To avoid developing hypertension, he said, you should control your cholesterol levels, special the bad cholesterol. It can be controlled through avoidance of fatty and salty foods and taking medicines.
Dietary modifications like lowering your salt intake, exercise and weight loss if overweight are vital.
However, for those who are already hypertensive and their blood pressure levels are fluctuating despite medications, they should consult their doctor for appropriate exercises.
“Baka mag (if they) over exercise sila and mag-trigger ng (it can also trigger) hypertensive emergencies,” Rana said.
“Another very important prevention is avoid stress and get enough sleep.
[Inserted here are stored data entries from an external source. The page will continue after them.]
Lemma require_runs w i j K : at_job w i j K ->
  require_job (S := InMemoryProvisioningState) i w = (w, Ok j).
Proof.
  destruct w as [[st h] x]. intros [Hj _]. simpl in *. unfold require_job, on_store, on_fst, sbind, slift. simpl.
  unfold mem_get_job, sbind, get_state. simpl. by rewrite Hj.
Qed.


Lemma fail_retryable_runs w i j K k code summary :
  at_job w i j K -> k ∉ K -> is_active (status j) = true ->
  exists w' j', fail_retryable i k code summary w = (w', Ok j') /\ at_job w' i j' ({[k]} ∪ K) /\
    status j' = FailedRetryable /\ last_error_code j' = Some code /\ attempt_count j' = attempt_count j /\
    id j' = id j.
Proof.
  intros Hw Hk Hact. unfold fail_retryable. destruct (now_runs _ _ _ _ Hw) as (w1 & E & Hw1 & _).
  rewrite (sbind_Ok _ _ _ _ _ E). set (e := EvRetryableFailure _ _ _).
  assert (Hacc : accepts e (status j) = true) by (by destruct (status j)).
  destruct (event_runs w1 i j K k e Hw1 Hk Hacc) as (w2 & -> & Hw2 & _).
  eexists _, _. split; [done|]. split; [exact Hw2|].
  revert Hacc. unfold e, apply_event_at, apply_failure_at, accept. by destruct (status j).
Qed.

(** The event keys [validate_and_enroll] uses in an attempt. *)
Definition attempt_keys (n : Z) : list string :=
  [numbered "validation-started-" n; numbered "validation-failed-" n; numbered "validation-passed-" n;
   numbered "enrollment-started-" n; numbered "enrollment-failed-" n; numbered "enrolled-" n].

(** The second half of [validate_and_enroll]: the candidate is valid. *)
Definition enroll_validated (attempt : Z) (key : Uuid) (e : CapacityCandidateEnroller X)
    (validated : ValidatedCapacity)
  : stm World ProvisioningError ProvisioningJob :=
  let! job := store_event key (numbered "validation-passed-" attempt) EvValidationPassed in
  let! job := store_event (id job) (numbered "enrollment-started-" attempt) EvEnrollmentStarted in
  catch! enrolled := on_ext (e (pool_id job) validated) in
  match enrolled with
  | Err _ => fail_retryable (id job) (numbered "enrollment-failed-" attempt)
               "ENROLLMENT_FAILED" "capacity candidate enrollment failed"
  | Ok _ => store_event (id job) (numbered "enrolled-" attempt) EvEnrolled
  end.

Lemma enroll_runs w j K attempt e capacity :
  at_job w (id j) j K -> status j = Validating ->
  Forall (fun k => k ∉ K) [numbered "validation-passed-" attempt; numbered "enrollment-started-" attempt;
    numbered "enrollment-failed-" attempt; numbered "enrolled-" attempt] ->
  exists w' j', enroll_validated attempt (id j) e capacity w = (w', Ok j') /\ jobs w'.1.1 !! id j = Some j' /\
    id j' = id j /\
    ((status j' = Enrolled /\ exists h s, e (pool_id j) capacity (h, w.2) = (s, Ok tt)) \/
     (status j' = FailedRetryable /\ last_error_code j' = Some "ENROLLMENT_FAILED"%string /\
        exists h s err, e (pool_id j) capacity (h, w.2) = (s, Err err))).
Proof.
  intros Hw Hst Hk. rewrite !Forall_cons in Hk. destruct Hk as (K3 & K4 & K5 & K6 & _).
  unfold enroll_validated.
  destruct (event_steps _ _ _ _ _ EvValidationPassed Hw K3)
    as (w1 & j1 & E1 & Hw1 & Hst1 & (Hid1 & _ & Hp1 & _) & _ & _ & Hx1 & _); [by rewrite Hst|].
  rewrite (sbind_Ok _ _ _ _ _ E1), Hid1.
  destruct (event_steps _ _ _ _ (numbered "enrollment-started-" attempt) EvEnrollmentStarted Hw1)
    as (w2 & j2 & E2 & Hw2 & Hst2 & (Hid2 & _ & Hp2 & _) & _ & _ & Hx2 & _); [unused|by rewrite Hst1|].
  rewrite (sbind_Ok _ _ _ _ _ E2), Hid2, Hid1, Hp2, Hp1. unfold stry.
  destruct (on_ext (e (pool_id j) capacity) w2) as [w3 [[]|err]] eqn:E3;
    destruct (ext_runs _ _ _ _ _ _ _ E3 Hw2) as (Hw3 & He & _); rewrite Hx2, Hx1 in He.
  - destruct (event_steps _ _ _ _ (numbered "enrolled-" attempt) EvEnrolled Hw3)
      as (w4 & j4 & -> & Hw4 & Hst4 & (Hid4 & _) & _); [unused|by rewrite Hst2|].
    exists w4, j4. split_and!; [done|apply Hw4|congruence|]. left. split; [done|by eauto].
  - destruct (fail_retryable_runs w3 (id j) j2 _ (numbered "enrollment-failed-" attempt)
      "ENROLLMENT_FAILED" "capacity candidate enrollment failed" Hw3)
      as (w4 & j4 & -> & Hw4 & Hst4 & Herr & _ & Hid4); [unused|by rewrite Hst2|].
    exists w4, j4. split_and!; [done|apply Hw4|congruence|]. right. split_and!; [done|done|by eauto].
Qed.

Lemma validate_runs w j K b v e :
  at_job w (id j) j K -> status j = CandidateReady -> job_wf j ->
  registry manager !! provider_type j = Some b -> validator b = Some v -> enroller b = Some e ->
  (forall k, k ∈ attempt_keys (attempt_count j) -> k ∉ K) ->
  exists w' j' c, validate_and_enroll manager j w = (w', Ok j') /\ job_candidate j = Ok c /\
    (jobs w'.1.1 !! id j = Some j' /\ id j' = id j) /\
    exists h s checked, v c (requested_capacity_bytes j) (h, w.2) = (s, checked) /\
    match checked with
    | Err _ => status j' = FailedRetryable /\ last_error_code j' = Some "VALIDATION_FAILED"%string
    | Ok capacity => exists h' s' enrolled, e (pool_id j) capacity (h', s.2) = (s', enrolled) /\
        match enrolled with
        | Err _ => status j' = FailedRetryable /\ last_error_code j' = Some "ENROLLMENT_FAILED"%string
        | Ok _ => status j' = Enrolled
        end
    end.
Proof.
  intros Hw Hst Hwf Hb Hv He Hkeys.
  destruct (wf_candidate _ Hwf) as (c & Hc & _); [by rewrite Hst|].
  assert (Hk : Forall (fun k => k ∉ K) (attempt_keys (attempt_count j))) by (by apply Forall_forall).
  unfold attempt_keys in Hk. rewrite !Forall_cons in Hk. destruct Hk as (K1 & K2 & K3 & K4 & K5 & K6 & _).
  unfold validate_and_enroll.
  rewrite (sbind_Ok _ _ w w b) by (unfold slift; by rewrite Hb).
  rewrite (sbind_Ok _ _ w w v) by (unfold slift; by rewrite Hv).
  rewrite (sbind_Ok _ _ w w e) by (unfold slift; by rewrite He).
  destruct (event_steps _ _ _ _ _ EvValidationStarted Hw K1)
    as (w1 & j1 & E1 & Hw1 & Hst1 & (Hid1 & _ & Hp1 & Hcap1 & _) & Hc1 & _ & Hx1 & _); [by rewrite Hst|].
  rewrite (sbind_Ok _ _ _ _ _ E1).
  rewrite (sbind_Ok _ _ w1 w1 c) by (unfold slift; by rewrite Hc1, Hc). rewrite Hcap1. unfold stry at 1.
  destruct (on_ext (v c (requested_capacity_bytes j)) w1) as [w2 [capacity|err]] eqn:E2;
    destruct (ext_runs _ _ _ _ _ _ _ E2 Hw1) as (Hw2 & Hvc & _);
    rewrite <- Hid1 in *; rewrite Hx1 in Hvc.
  - fold (enroll_validated (attempt_count j) (id j1) e capacity).
    destruct (enroll_runs w2 j1 _ (attempt_count j) e capacity Hw2 Hst1) as (w3 & j3 & -> & Hw3 & Hid3 & Hres).
    { repeat constructor; unused. }
    exists w3, j3, c. split; [done|]. split; [done|]. split; [split; congruence|]. eexists _, _, _. split; [exact Hvc|].
    simpl. rewrite <- Hp1. destruct Hres as [(? & h & s & Hrun)|(? & ? & h & s & err & Hrun)];
      eexists h, s, _; (split; [exact Hrun|done]).
  - destruct (fail_retryable_runs w2 (id j1) j1 _ (numbered "validation-failed-" (attempt_count j))
      "VALIDATION_FAILED" "capacity candidate validation failed" Hw2)
      as (w3 & j3 & -> & Hw3 & Hst3 & Herr & _ & Hid3); [unused|by rewrite Hst1|].
    exists w3, j3, c. split; [done|]. split; [done|]. split; [split; [apply Hw3|congruence]|]. eexists _, _, _.
    split; [exact Hvc|]. by simpl.
Qed.
End one_job.

(** ** The automatic flow *)

Section flow.
Context `{Host} `{HashOrder} `{Sha256} `{!UuidUnique} {X : Type} (manager : ProvisioningManager X).

Abbreviation World := ((InMemoryProvisioningState * HostState) * X)%type.

Lemma create_runs (w : World) request :
  store_ok w.1 -> (forall i j, jobs w.1.1 !! i = Some j -> serves request j = false) ->
  exists w' j, on_store (create_or_get_job request) w = (w', Ok j) /\ at_job w' (id j) j ∅ /\
    status j = Created /\ attempt_count j = 0 /\ job_request j = request /\ w'.2 = w.2 /\
    mail_messages w'.1.1 = mail_messages w.1.1 /\ job_wf j.
Proof.
  destruct w as [[st h] x]. simpl. intros Hok Hno. unfold on_store, on_fst. simpl.
  unfold mem_create_or_get_job, sbind, get_state. simpl.
  assert (find_first (serves request) (hash_values (jobs st)) = None) as ->.
  { apply find_first_None. intros j [i Hi]%elem_of_hash_values. by eapply Hno. }
  simpl. eexists _, _. split; [done|]. split.
  2: { split; [done|]. split; [done|]. split; [by destruct request|]. split; [done|]. split; [done|].
       apply job_new_wf. }
  split; simpl; [by rewrite lookup_insert_eq|]. intros k. split; [|set_solver]. intros Hin.
  apply (ok_events _ Hok) in Hin as [j' Hj']. simpl in Hj'.
  pose proof (ok_fresh _ Hok (uuids h) (Nat.le_refl _)) as Hf. simpl in Hf. congruence.
Qed.

Lemma claim_runs (w : World) i j K :
  at_job w i j K -> status j = Created ->
  exists w' j', on_store (claim_start i) w = (w', Ok (Some j')) /\
    at_job w' i j' ({["job-start"%string]} ∪ K) /\ status j' = Starting /\ same_identity j j' /\
    attempt_count j' = next_attempt (attempt_count j) /\ w'.2 = w.2 /\
    mail_messages w'.1.1 = mail_messages w.1.1 /\ (job_wf j -> job_wf j').
Proof.
  destruct w as [[st h] x]. intros [Hj HK] Hst. simpl in *. unfold on_store, on_fst. simpl.
  unfold mem_claim_start, sbind, get_state. simpl. rewrite Hj, Hst. rewrite bool_decide_eq_true_2 by done.
  simpl. unfold apply_in_place, sbind, get_state. simpl. rewrite Hj. simpl.
  pose proof (apply_event_at_wf j EvStart (host_now (ticks h))) as Hwf.
  unfold apply_event_at in *. rewrite Hst in *. simpl in *. eexists _, _. split; [done|]. split; [|by split_and!].
  split; simpl; [by rewrite lookup_insert_eq|]. intros k.
  rewrite !elem_of_union, !elem_of_singleton, HK. naive_solver.
Qed.

Definition alias_domain_ok (domain : string) : bool :=
  let domain := to_ascii_lowercase (trim domain) in
  negb (is_empty domain || contains_char "@"%char domain || any_whitespace (chars domain)).

Lemma alias_runs (w : World) i j K domain ttl :
  at_job w i j K -> alias_domain_ok domain = true ->
  exists w' alias, on_host (generate_email_alias domain ttl) w = (w', Ok alias) /\ at_job w' i j K /\
    w'.2 = w.2 /\ w'.1.1 = w.1.1.
Proof.
  destruct w as [[st h] x]. unfold alias_domain_ok. intros Hw Hd%negb_true_iff.
  unfold on_host, on_fst, on_snd, generate_email_alias. simpl. rewrite Hd. simpl. by eexists _, _.
Qed.

Lemma stry_run {S0 E F A B} (m : stm S0 E A) (k : result A E -> stm S0 F B) s s' r :
  m s = (s', r) -> stry m k s = k r s'.
Proof. unfold stry. by intros ->. Qed.

Lemma ext_sret {A} (a : A) (w : World) : on_ext (S := InMemoryProvisioningState) (sret a) w = (w, Ok a).
Proof. by destruct w as [[s h] x]. Qed.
If really you can’t avoid stress, then learn to manage anger or do things that divert your weariness,” he added.
In terms of medicine, Rana said antihypertensive medicines are core to your management. Only stop the medications if you feel well.
“Consult your doctor first. Second, learn to communicate freely to your doctor and have a good follow up. If you think you did not respond, tell your doctor. If you think you responded well, tell also your doctor for proper revision of your medications. We avoid asking non doctors for treatment kasi (because) not all medications are applicable to all patients,” Rana said.
“Put in mind however, that the management of this disease is holistic that includes yourself your environment. Help yourself and pray,” he added.